3. Preferential tariff claim.-
(1) To claim preferential rate of duty under
a trade agreement, the importer or his agent shall, at the time of filing bill
of entry,-
(a)
make a
declaration in the bill of entry that the goods qualify as originating goods
for preferential rate of duty under that agreement;
(b) indicate in the bill of entry the respective
tariff notification against each item on which preferential rate of duty is
claimed;
(c)
produce
certificate of origin covering each item on which preferential rate of duty is
claimed; and
(d) enter details of certificate of origin in the
bill of entry, namely:
i. certificate of origin reference number;
ii. date of issuance of certificate of origin;
iii. originating criteria;
iv. indicate if accumulation/cumulation is
applied;
v. indicate if the certificate of origin is
issued by a third country (back-to- back); and
vi. indicate if goods have been transported
directly from country of origin.
(2) Notwithstanding anything contained in
these rules, the claim of preferential rate of duty may be denied by the proper
officer without verification if the certificate of origin-
(a)
is incomplete
and not in accordance with the format as prescribed by the Rules of Origin;
(b) has any alteration not authenticated by the
Issuing Authority;
(c)
is produced
after its validity period has expired; or
(d) is issued for an item which is not eligible
for preferential tariff treatment under the trade agreement;
and in all such cases, the certificate shall
be marked as "INAPPLICABLE".
Explanation:
Clause (d)
of sub-rule (2) includes the cases where goods are not covered in the
respective tariff notification or the product specific rule mentioned in the
certificate of origin is not applicable to the goods.

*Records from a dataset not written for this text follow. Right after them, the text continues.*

(** The failures since the last success, counting those before the list. *)
Fixpoint streak (n : nat) (vs : list (option goerr)) : nat :=
  match vs with [] => n | None :: vs => streak 0 vs | Some _ :: vs => streak (S n) vs end.

Lemma healthLoop_spec cfg sweeps st vs e held :
  unlimited cfg st → healthLoop cfg sweeps st = (vs, HReport e held) →
  ∃ vs0 s, vs = vs0 ++ [sw_probe s] ∧ s ∈ sweeps ∧ Forall (λ v, is_Some v → remoteFailure v) vs0 ∧
    ((∃ err, sw_probe s = Some err ∧ e = err ∧ is_Some (localCandidateErrorStage err)) ∨
     remoteFailure (sw_probe s) ∧ (HealthFailureThreshold ≤ S (streak (failures st) vs0))%nat ∧ noExcuse cfg s held).
Proof.
  revert st vs. induction sweeps as [|s sweeps IH]; intros st vs Hu; [done|]. cbn [healthLoop].
  destruct (healthSweep cfg s st) as [v o] eqn:Es. pose proof (healthSweep_spec cfg s st v o Hu Es) as Hs.
  destruct o as [st'| |e' held']; [|by intros; simplify_eq|].
  - destruct (healthLoop cfg sweeps st') as [rest o] eqn:El. intros ?; simplify_eq. destruct Hs as [Hu' Hv].
    destruct (IH st' rest Hu' El) as (vs0 & s0 & -> & Hin & Hall & Hr).
    exists (match v with Some v => [v] | None => [] end ++ vs0), s0. rewrite app_assoc. split; [done|]. split; [by right|].
    destruct v as [[err|]|]; cbn.
    + destruct Hv as [Hrem Hf]. split; [by constructor|]. by rewrite Hf in Hr.
    + split; [constructor; [by intros []|done]|]. by rewrite Hv in Hr.
    + split; [done|]. by rewrite Hv in Hr.
  - intros ?; simplify_eq. destruct Hs as [-> Hr]. exists [], s. split; [done|]. split; [by left|]. by split; [constructor|].
Qed.

(** A streak of [n] is the [n] last verdicts, all failures. *)
Lemma streak_suffix vs n :
  (n ≤ streak 0 vs)%nat → Forall (λ v, is_Some v → remoteFailure v) vs →
  ∃ pre fails, vs = pre ++ fails ∧ length fails = n ∧ Forall remoteFailure fails.
Proof.
  intros Hn Hall.
  assert (H : ∀ vs k, (n ≤ streak k vs)%nat → Forall (λ v, is_Some v → remoteFailure v) vs →
    ∃ pre fails, vs = pre ++ fails ∧ (length fails ≤ n)%nat ∧ Forall remoteFailure fails ∧
      (length fails = n ∨ pre = [] ∧ (n ≤ k + length fails)%nat)).
  { clear vs Hn Hall. intros vs. induction vs as [|v vs IH]; intros k Hk Hall; cbn in Hk.
    { exists [], []. split; [done|]. split; [cbn; lia|]. split; [constructor|]. right. cbn. split; [done|lia]. }
    inversion_clear Hall as [|? ? Hv Hall']. destruct v as [e|].
    - destruct (IH (S k) Hk Hall') as (pre & fails & -> & Hlen & Hf & [Hn|[-> Hn]]).
      + exists (Some e :: pre), fails. by repeat split; auto.
      + destruct (decide (length fails = n)) as [Heq|Hne].
        * exists [Some e], fails. by repeat split; auto.
        * exists [], (Some e :: fails). cbn. repeat split; [lia|constructor; [by apply Hv|done]|right; split; [done|lia]].
    - destruct (IH 0%nat Hk Hall') as (pre & fails & -> & Hlen & Hf & [Hn|[-> Hn]]).
      + exists (None :: pre), fails. by repeat split; auto.
      + exists [None], fails. repeat split; [done..|]. left. lia. }
  destruct (H vs 0%nat Hn Hall) as (pre & fails & -> & Hlen & Hf & Hor). exists pre, fails.
  split; [done|]. split; [|done]. destruct Hor as [?|[_ ?]]; [done|lia].
Qed.

(** C32: a failover needs evidence.  If the health loop gives a tunnel up, then
    either the last probe failed on the host itself, or at least three probes
    in a row, the last three it ran, failed for a reason outside the host, and
    the network is no excuse for the last of them: it was seen alive while the
    session was, or, on mobile only, the budget for waiting out an outage is
    spent, or a desktop TUN leaves no way to ask. *)
Theorem failover_needs_evidence cfg sweeps traffic vs e held :
  healthLoop cfg sweeps (healthStart traffic) = (vs, HReport e held) →
  (∃ vs0 err, vs = vs0 ++ [Some err] ∧ e = err ∧ is_Some (localCandidateErrorStage err)) ∨
  ∃ pre fails s, vs = pre ++ fails ∧ length fails = HealthFailureThreshold ∧ Forall remoteFailure fails ∧
    s ∈ sweeps ∧ last fails = Some (sw_probe s) ∧ noExcuse cfg s held.
Proof.
  intros Hl. assert (Hu : unlimited cfg (healthStart traffic)) by (intros ? ? ?; discriminate).
  destruct (healthLoop_spec cfg sweeps _ vs e held Hu Hl) as (vs0 & s & -> & Hin & Hall & [H1|(Hrem & Hge & Hne)]).
  - destruct H1 as (err & -> & -> & Hloc). left. by exists vs0, err.
  - right. destruct (streak_suffix vs0 2) as (pre & fails & -> & Hlen & Hf); [unfold HealthFailureThreshold in Hge; cbn in Hge; lia|done|].
    exists pre, (fails ++ [sw_probe s]), s. rewrite <- app_assoc. split; [done|]. rewrite length_app, Hlen.
    split; [done|]. split; [apply Forall_app; split; [done|by constructor]|]. split; [done|]. by rewrite last_snoc.
Qed.

(** and it is enough: a loop with no cadence whose session is not ending
    gives the tunnel up at the third failure in a row if the network answers
    then. *)
Lemma dead_tunnel_reported cfg st s1 s2 s3 e1 e2 e3 rest :
  cadence st = None → failures st = 0%nat →
  (∀ s, s ∈ [s1; s2; s3] → sw_done s = false ∧ sw_ctxErr s = false) →
  sw_probe s1 = Some e1 → sw_probe s2 = Some e2 → sw_probe s3 = Some e3 →
  remoteFailure (Some e1) → remoteFailure (Some e2) → remoteFailure (Some e3) →
  r_ctxErr (sw_net s3) = false → r_alive (sw_net s3) = true →
  ∃ held, healthLoop cfg (s1 :: s2 :: s3 :: rest) st =
    ([Some e1; Some e2; Some e3], HReport (ErrWrap "tunnel health probe failed" e3) held).
Proof.
  intros Hc Hf Hs P1 P2 P3 R1 R2 R3 Hctx Ha. cbn in R1, R2, R3.
  destruct (Hs s1) as [D1 C1]; [by left|]. destruct (Hs s2) as [D2 C2]; [by right; left|].
  destruct (Hs s3) as [D3 C3]; [by right; right; left|].
  cbn [healthLoop]. unfold healthSweep at 1. rewrite D1, Hc, P1, C1, R1, Hf. cbn [Nat.ltb Nat.leb HealthFailureThreshold option_map fmap option_fmap].
  cbn [healthLoop]. unfold healthSweep at 1. rewrite D2, P2, C2, R2. cbn.
  unfold healthSweep at 1. rewrite D3, P3, C3, R3. cbn.
  destruct (negb (mc_tun cfg) || mc_mobile cfg); [|by eexists].
  unfold networkAliveBefore. rewrite Hctx, Ha. destruct (expired _ _); by eexists.
Qed.

Definition probeError : goerr := ErrMsg "probe: timeout".
Definition deadSweep (alive : bool) (now : Z) : sweep :=
  {| sw_elapsed := 30 * second; sw_forced := false; sw_done := false; sw_traffic := None; sw_probe := Some probeError;
     sw_ctxErr := false; sw_at := {| a_now := now; a_resumeEpoch := 0 |};
     sw_net := {| r_at := {| a_now := now; a_resumeEpoch := 0 |}; r_alive := alive; r_ctxErr := false;
                  r_then := {| a_now := now + second; a_resumeEpoch := 0 |} |} |}.
Definition desktopMonitor : monitorConfig :=
  {| mc_mobile := false; mc_tun := false; networkRecoveryLimit := 0; networkRetryDelay := 0 |}.
Definition mobileMonitor : monitorConfig :=
  {| mc_mobile := true; mc_tun := true; networkRecoveryLimit := 0; networkRetryDelay := 0 |}.

Lemma failover_needs_evidence_witness :
  let sweeps := [deadSweep false 0; deadSweep false 30; deadSweep false 60; deadSweep true 90] in
  (∃ vs0 err, replicate 4 (Some probeError) = vs0 ++ [Some err] ∧ ErrWrap "tunnel health probe failed" probeError = err ∧
     is_Some (localCandidateErrorStage err)) ∨
  ∃ pre fails s, replicate 4 (Some probeError) = pre ++ fails ∧ length fails = HealthFailureThreshold ∧
    Forall remoteFailure fails ∧ s ∈ sweeps ∧ last fails = Some (sw_probe s) ∧ noExcuse desktopMonitor s None.
Proof.
  intros sweeps. apply (failover_needs_evidence desktopMonitor sweeps None). reflexivity.
Defined.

4. Origin related information to be possessed by importer –
The importer claiming
preferential rate of duty shall-
(a)
possess
information, as indicated in Form I, to demonstrate the manner in which country
of origin criteria, including the regional value content and product specific
criteria, specified in the Rules of Origin, are satisfied, and submit the same
to the proper officer on request.
(b) keep all supporting documents related to Form
I for at least five years from date of filing of bill of entry and submit the
same to the proper officer on request.
(c)
exercise
reasonable care to ensure the accuracy and truthfulness of the aforesaid
information and documents.
5. Requisition of information from the importer -
(1)
Where,
during the course of customs clearance or thereafter, the proper officer has
reason to believe that origin criteria prescribed in the respective Rules of
Origin have not been met, he may seek information and supporting documents, as
may be deemed necessary, from the importer in terms of rule 4 to ascertain
correctness of the claim.
(2)
Where the
importer is asked to furnish information or documents, he shall provide the
same to the proper officer within ten working days from the date of such
information or documents being sought.
(3)
Where, on
the basis of information and documents received, the proper officer is
satisfied that the origin criteria prescribed in the respective Rules of Origin
have been met, he shall accept the claim and inform the importer in writing
within fifteen working days from the date of receipt of said information and
documents.
(4)
Where the
importer fails to provide requisite information and documents by the prescribed
due date or where the information and documents received from the importer are
found to be insufficient to conclude that the origin criteria prescribed in the
respective Rules of Origin have been met, the proper officer shall forward a
verification proposal in terms of rule 6 to the nodal officer nominated for
this purpose.
(5)
Notwithstanding
anything contained in this rule, the Principal Commissioner of Customs or the
Commissioner of Customs may, for the reasons to be recorded in writing,
disallow the claim of preferential rate of duty without further verification,
where:
(a)
the importer
relinquishes the claim; or
(b) the information and documents furnished by
the importer and available on record provide sufficient evidence to prove that
goods do not meet the origin criteria prescribed in the respective Rules of
Origin.
6. Verification request.-
(1) The proper officer may, during the course
of customs clearance or thereafter, request for verification of certificate of
origin from Verification Authority where:
(a)
there is a doubt
regarding genuineness or authenticity of the certificate of origin for reasons
such as mismatch of signatures or seal when compared with specimens of seals
and signatures received from the exporting country in terms of the trade
agreement;
(b) there is reason to believe that the country
of origin criterion stated in the certificate of origin has not been met or the
claim of preferential rate of duty made by importer is invalid; or
(c)
verification
is being undertaken on random basis, as a measure of due diligence to verify
whether the goods meet the origin criteria as claimed:
Provided that a verification request in terms
of clause (b) may be made only where the importer fails to provide the
requisite information sought under rule 5 by the prescribed due date or the
information provided by importer is found to be insufficient. Such a request
shall seek specific information from the Verification Authority as may be
necessary to determine the origin of goods.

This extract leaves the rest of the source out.